Por se tratar de um processo sem transparência envolvendo recursos públicos e com potenciais riscos à democracia, cinco entidades da sociedade civil apresentaram, já em maio de 2021, uma denúncia no TCU (Tribunal de Contas da União) apontando os problemas no pregão.

Conectas, Instituto Igarapé, Instituto Sou da Paz, Rede Liberdade e Transparência internacional Brasil pediram ao TCU a suspensão imediata do pregão e a revogação da contratação por conta de diversas irregularidades da licitação do governo federal: inadequação da modalidade de licitação escolhida; usurpação de competência e violação do princípio da legalidade; e ilicitude do objeto com evidências de desvio de finalidade, já que o sistema será usado para vigilantismo e perfilamento de pessoas sem qualquer controle jurisdicional, o que é incompatível com Estado Democrático de Direito.

Em agosto de 2021, após conhecida a vencedora da licitação e após as manifestações dos órgãos públicos envolvidos, as organizações manifestaram-se mais uma vez diante do TCU. Para elas, embora a empresa NSO Group tenha deixado o processo, o problema principal é a falta de informação presente na condução deste processo licitatório, impedindo “a população de saber os limites do que exatamente está sendo contratado com dinheiro público”. Nesse sentido, ainda de acordo com a petição, “vê-se que a solução contratada, oferecida pela empresa Harpia Tech, é também potencialmente lesiva ao interesse público, o que torna o investimento de recursos públicos na sua contratação empreitada altamente questionável.”
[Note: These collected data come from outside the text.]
(* ===== verification/PeopleProps.v ===== *)
(** What is shown of people: the compact receipts of an event, and the labels after a local alias
    has been set. *)

From stdpp Require Import base list strings gmap sorting.
From Stdlib Require Import ZArith Lia.
From S2P Require Import Prelude Text AppState Profiles LiveSignals Rooms NativeAttention SpaceMembers People ProfileActions.
Local Open Scope string_scope.
Local Open Scope list_scope.
Local Open Scope Z_scope.
Local Set Warnings "-clear-no-such-hyp".

(** * Receipts *)

Section receipts.
Context (own_user_id : option string).

Definition from_other (r : LiveReadReceipt) : Prop := own_user_id <> Some (reader_user_id r).
#[local] Instance from_other_dec r : Decision (from_other r).
Proof. unfold from_other. apply _. Defined.

(** The map the loop of [normalize_receipts] builds: the newest receipt of every other user. *)
Definition newest_of (l : list LiveReadReceipt) (m : gmap string LiveReadReceipt) : Prop :=
  (forall id r, m !! id = Some r ->
     r ∈ l /\ reader_user_id r = id /\ from_other r
     /\ forall r', r' ∈ l -> reader_user_id r' = id -> receipt_time r' <= receipt_time r)
  /\ forall r, r ∈ l -> from_other r -> is_Some (m !! reader_user_id r).

Lemma newest_of_add l m r : newest_of l m -> newest_of (l ++ [r]) (add_receipt own_user_id m r).
Proof.
  intros [Hm Hl]. unfold add_receipt. set (id := reader_user_id r).
  assert (Hold : forall id' x, m !! id' = Some x -> (id' <> id \/ receipt_time r <= receipt_time x) ->
    x ∈ l ++ [r] /\ reader_user_id x = id' /\ from_other x
    /\ forall r', r' ∈ l ++ [r] -> reader_user_id r' = id' -> receipt_time r' <= receipt_time x).
  { intros id' x Hx Hid. destruct (Hm id' x Hx) as (Hin & Hxid & Ho & Hmax). split_and!; [set_solver|done..|].
    intros r' [Hr'| ->%list_elem_of_singleton]%elem_of_app Eid; [by apply Hmax|]. by destruct Hid. }
  assert (Hnew : from_other r ->
    (forall x, m !! id = Some x -> receipt_time x <= receipt_time r) ->
    newest_of (l ++ [r]) (<[id := r]> m)).
  { intros Ho Hmax. split.
    - intros id' x Hx. destruct (decide (id' = id)) as [->|Hne].
      + rewrite lookup_insert_eq in Hx. simplify_eq. split_and!; [set_solver|done..|].
        intros r' [Hr'| ->%list_elem_of_singleton]%elem_of_app Eid; [|done].
        destruct (Hl r' Hr') as [y Hy]; [unfold from_other; by rewrite Eid|].
        rewrite Eid in Hy. destruct (Hm _ _ Hy) as (_ & _ & _ & Hy').
        specialize (Hy' r' Hr' Eid). specialize (Hmax y Hy). lia.
      + rewrite lookup_insert_ne in Hx by done. apply Hold; [done|by left].
    - intros x [Hx| ->%list_elem_of_singleton]%elem_of_app Hxo; [|by rewrite lookup_insert_eq].
      destruct (decide (reader_user_id x = id)) as [->|]; [by rewrite lookup_insert_eq|].
      rewrite lookup_insert_ne by done. by apply Hl. }
  case_bool_decide as Ho.
  { split; [intros id' x Hx|intros x Hx Hxo].
    - apply Hold; [done|]. left. destruct (Hm id' x Hx) as (_ & <- & Hxo & _). congruence.
    - apply elem_of_app in Hx as [Hx|Hx]; [by apply Hl|].
      apply list_elem_of_singleton in Hx as ->. by destruct Hxo. }
  destruct (m !! id) as [x|] eqn:Ex.
  - unfold receipt_is_newer. destruct (Z.leb_spec (receipt_time x) (receipt_time r)) as [Hle|Hlt].
    + apply Hnew; [done|]. by intros y [= <-].
    + split; [intros id' y Hy|intros y Hy Hyo].
      * apply Hold; [done|]. destruct (decide (id' = id)) as [->|]; [right|by left]. simplify_eq. lia.
      * apply elem_of_app in Hy as [Hy|Hy]; [by apply Hl|].
        apply list_elem_of_singleton in Hy as ->. by exists x.
  - apply Hnew; [done|]. by intros y [=].
Qed.

Lemma newest_of_fold l : newest_of l (foldl (add_receipt own_user_id) ∅ l).
Proof.
  induction l as [|r l IH] using rev_ind; [split; [by intros ? ? [=]|set_solver]|].
  rewrite foldl_snoc. by apply newest_of_add.
Qed.

(** The receipts of other users. *)
Definition others (l : list LiveReadReceipt) : list LiveReadReceipt := filter from_other l.
Definition reader_ids (l : list LiveReadReceipt) : gset string :=
  list_to_set (reader_user_id <$> others l).

Lemma newest_of_dom l m : newest_of l m -> dom m = reader_ids l.
Proof.
  intros [Hm Hl]. apply set_eq. intros id. unfold reader_ids, others.
  rewrite elem_of_dom, elem_of_list_to_set, list_elem_of_fmap. split.
  - intros [r Hr]. destruct (Hm id r Hr) as (Hin & <- & Ho & _). exists r.
    by rewrite list_elem_of_filter.
  - intros (r & -> & [Ho Hin]%list_elem_of_filter). by apply Hl.
Qed.

End receipts.

(** ** The order of the readers *)

Lemma reader_leb_spec x y :
  reader_leb x y = true <->
  receipt_time y < receipt_time x
  \/ (receipt_time x = receipt_time y /\ String.leb (reader_user_id x) (reader_user_id y) = true).
Proof.
  unfold reader_leb, then_with, String.leb.
  destruct (Z.compare_spec (receipt_time y) (receipt_time x)) as [E|E|E].
  - destruct (String.compare _ _); naive_solver lia.
  - split; [by left|done].
  - split; [done|]. intros [?|[? _]]; lia.
Qed.
Lemma reader_leb_total x y : reader_leb x y = true \/ reader_leb y x = true.
Proof.
  rewrite !reader_leb_spec.
  destruct (string_leb_total (reader_user_id x) (reader_user_id y));
    destruct (Z.lt_total (receipt_time x) (receipt_time y)) as [?|[?|?]]; auto.
Qed.
Lemma reader_leb_trans x y z : reader_leb x y = true -> reader_leb y z = true -> reader_leb x z = true.
Proof.
  rewrite !reader_leb_spec. intros [H1|[H1 H1']] [H2|[H2 H2']]; [left; lia..|right].
  split; [lia|]. by eapply string_leb_trans.
Qed.

(** ** Compact summaries *)

Section compact.
Context (profiles : ProfileState) (relevant : option (gmap string UserProfile))
        (own_user_id : option string) (l : list LiveReadReceipt).

Definition newest_readers : list LiveReadReceipt :=
  sort_by reader_leb (btree_iter (foldl (add_receipt own_user_id) ∅ l)).*2.

Lemma newest_readers_elem r :
  r ∈ newest_readers <->
  r ∈ others own_user_id l
  /\ foldl (add_receipt own_user_id) ∅ l !! reader_user_id r = Some r.
Proof.
  unfold newest_readers. rewrite elem_of_sort_by, list_elem_of_fmap.
  destruct (newest_of_fold own_user_id l) as [Hm _]. unfold others. rewrite list_elem_of_filter. split.
  - intros ([id x] & -> & Hx%btree_iter_elem). cbn. destruct (Hm id x Hx) as (? & <- & ? & _). done.
  - intros [_ H]. exists (reader_user_id r, r). split; [done|]. by apply btree_iter_elem.
Qed.

Lemma newest_readers_ids : NoDup (reader_user_id <$> newest_readers).
Proof.
  unfold newest_readers. rewrite sort_by_Permutation.
  destruct (newest_of_fold own_user_id l) as [Hm _].
  assert (E : reader_user_id <$> (btree_iter (foldl (add_receipt own_user_id) ∅ l)).*2
              = (btree_iter (foldl (add_receipt own_user_id) ∅ l)).*1).
  { rewrite <- list_fmap_compose. apply list_fmap_ext. intros i [id x] Hix. cbn.
    destruct (Hm id x) as (_ & -> & _); [|done].
    apply btree_iter_elem. by eapply list_elem_of_lookup_2. }
  rewrite E. apply btree_iter_NoDup.
Qed.

Lemma newest_readers_length : length newest_readers = size (reader_ids own_user_id l).
Proof.
  unfold newest_readers. rewrite sort_by_Permutation, length_fmap. unfold btree_iter.
  rewrite sort_by_Permutation, length_map_to_list, <- size_dom.
  by rewrite (newest_of_dom own_user_id l _ (newest_of_fold own_user_id l)).
Qed.

Lemma newest_readers_sorted :
  StronglySorted (fun x y => receipt_time y <= receipt_time x) newest_readers.
Proof.
  assert (H : StronglySorted (fun x y => reader_leb x y = true) newest_readers)
    by (apply sort_by_sorted; [apply reader_leb_total|apply reader_leb_trans]).
  induction H as [|r rs Hrs IH Hr]; constructor; [exact IH|].
  eapply Forall_impl; [exact Hr|]. intros x Hx%reader_leb_spec. lia.
Qed.

Definition shown : list LiveReadReceipt := take COMPACT_RECEIPT_READER_LIMIT newest_readers.
Definition enrich : LiveReadReceipt -> LiveReadReceipt :=
  enrich_live_receipt profiles relevant own_user_id.

Lemma normalize_shown :
  normalize_receipts profiles relevant own_user_id l
  = {| readers := enrich <$> shown; total_count := Z.of_nat (length newest_readers);
       overflow_count := saturating_sub (Z.of_nat (length newest_readers)) 3 |}.
Proof. reflexivity. Qed.

Lemma newest_is_shown_or_older r :
  r ∈ newest_readers -> r ∈ shown
  \/ length shown = 3%nat /\ forall r', r' ∈ shown -> receipt_time r <= receipt_time r'.
Proof.
  intros Hr. pose proof newest_readers_sorted as Hs. unfold shown.
  rewrite <- (take_drop COMPACT_RECEIPT_READER_LIMIT newest_readers) in Hr, Hs.
  apply elem_of_app in Hr as [Hr|Hr]; [by left|right]. split.
  - destruct (drop COMPACT_RECEIPT_READER_LIMIT newest_readers) eqn:E; [set_solver|].
    apply (f_equal length) in E. rewrite length_drop in E.
    rewrite length_take. unfold COMPACT_RECEIPT_READER_LIMIT in *. cbn in E. lia.
  - intros r' Hr'. eapply (StronglySorted_app_1_elem_of _ _ _ _ _ Hs); [exact Hr'|exact Hr].
Qed.

End compact.

(** C23: the compact receipts of an event, for any receipts the server reports: at most three
    readers are shown, each once and never the account itself, the most recent first; what is shown
    for a reader is the newest receipt of that user, names and pictures apart; a reader that is not
    shown is not more recent than one that is, and is left out only when three are; the count is
    that of the distinct other users and the overflow is what is not shown. *)
Theorem receipts_are_compact profiles relevant own_user_id l :
  let s := normalize_receipts profiles relevant own_user_id l in
  (length (readers s) <= 3)%nat
  /\ NoDup (reader_user_id <$> readers s)
  /\ StronglySorted (fun x y => receipt_time y <= receipt_time x) (readers s)
  /\ (forall x, x ∈ readers s -> own_user_id <> Some (reader_user_id x)
       /\ exists r, r ∈ l /\ reader_user_id r = reader_user_id x /\ timestamp_ms r = timestamp_ms x
          /\ forall r', r' ∈ l -> reader_user_id r' = reader_user_id x ->
               receipt_time r' <= receipt_time x)
  /\ (forall r, r ∈ l -> own_user_id <> Some (reader_user_id r) ->
       reader_user_id r ∈ reader_user_id <$> readers s
       \/ length (readers s) = 3%nat
          /\ forall x, x ∈ readers s -> receipt_time r <= receipt_time x)
  /\ total_count s = Z.of_nat (size (reader_ids own_user_id l))
  /\ overflow_count s = total_count s - Z.of_nat (length (readers s)).
Proof.
  cbn zeta. rewrite normalize_shown. cbn [readers total_count overflow_count].
  assert (Hids : reader_user_id <$> (enrich profiles relevant own_user_id <$> shown own_user_id l)
                 = reader_user_id <$> shown own_user_id l) by (by rewrite <- list_fmap_compose).
  assert (Hsub : shown own_user_id l ⊆+ newest_readers own_user_id l) by apply submseteq_take.
  assert (Hlen : length (shown own_user_id l) = Nat.min 3 (length (newest_readers own_user_id l)))
    by apply length_take.
  destruct (newest_of_fold own_user_id l) as [Hm Hl].
  rewrite Hids, length_fmap. split_and!.
  - lia.
  - eapply sublist_NoDup; [apply (newest_readers_ids own_user_id l)|]. apply fmap_sublist, sublist_take.
  - apply StronglySorted_fmap with (R1 := fun x y => receipt_time y <= receipt_time x); [done|].
    pose proof (newest_readers_sorted own_user_id l) as H.
    rewrite <- (take_drop 3 (newest_readers own_user_id l)) in H.
    by apply StronglySorted_app in H as (_ & H & _).
  - intros x (r & -> & Hr)%list_elem_of_fmap. apply (elem_of_submseteq _ _ _ Hr) in Hsub.
    apply newest_readers_elem in Hsub as [_ Hr']. destruct (Hm _ _ Hr') as (Hin & _ & Ho & Hmax).
    split; [done|]. by exists r.
  - intros r Hr Ho. destruct (Hl r Hr Ho) as [y Hy].
    destruct (Hm _ _ Hy) as (Hyl & Hid & Hyo & Hmax).
    destruct (newest_is_shown_or_older own_user_id l y) as [Hs|[H3 Hs]].
    + apply newest_readers_elem. unfold others. rewrite list_elem_of_filter, Hid. done.
    + left. rewrite <- Hid. by apply list_elem_of_fmap_2.
    + right. split; [done|]. intros x (x' & -> & Hx')%list_elem_of_fmap.
      specialize (Hs x' Hx'). specialize (Hmax r Hr eq_refl).
      change (receipt_time (enrich profiles relevant own_user_id x')) with (receipt_time x'). lia.
  - by rewrite newest_readers_length.
  - unfold saturating_sub. lia.
Qed.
Ainda de acordo com as entidades, a ferramenta Harpia é bastante perigosa porque “pode fazer uso de dados fruto de invasões, vazamentos e exploits, bem como de crimes virtuais” e não estão previstos mecanismos de controle para coibir eventuais abusos. Outro ponto levantado é que a possibilidade de disponibilizar o serviço para mais de 200 órgãos públicos, incluindo forças de segurança, torna os possíveis danos ainda maiores.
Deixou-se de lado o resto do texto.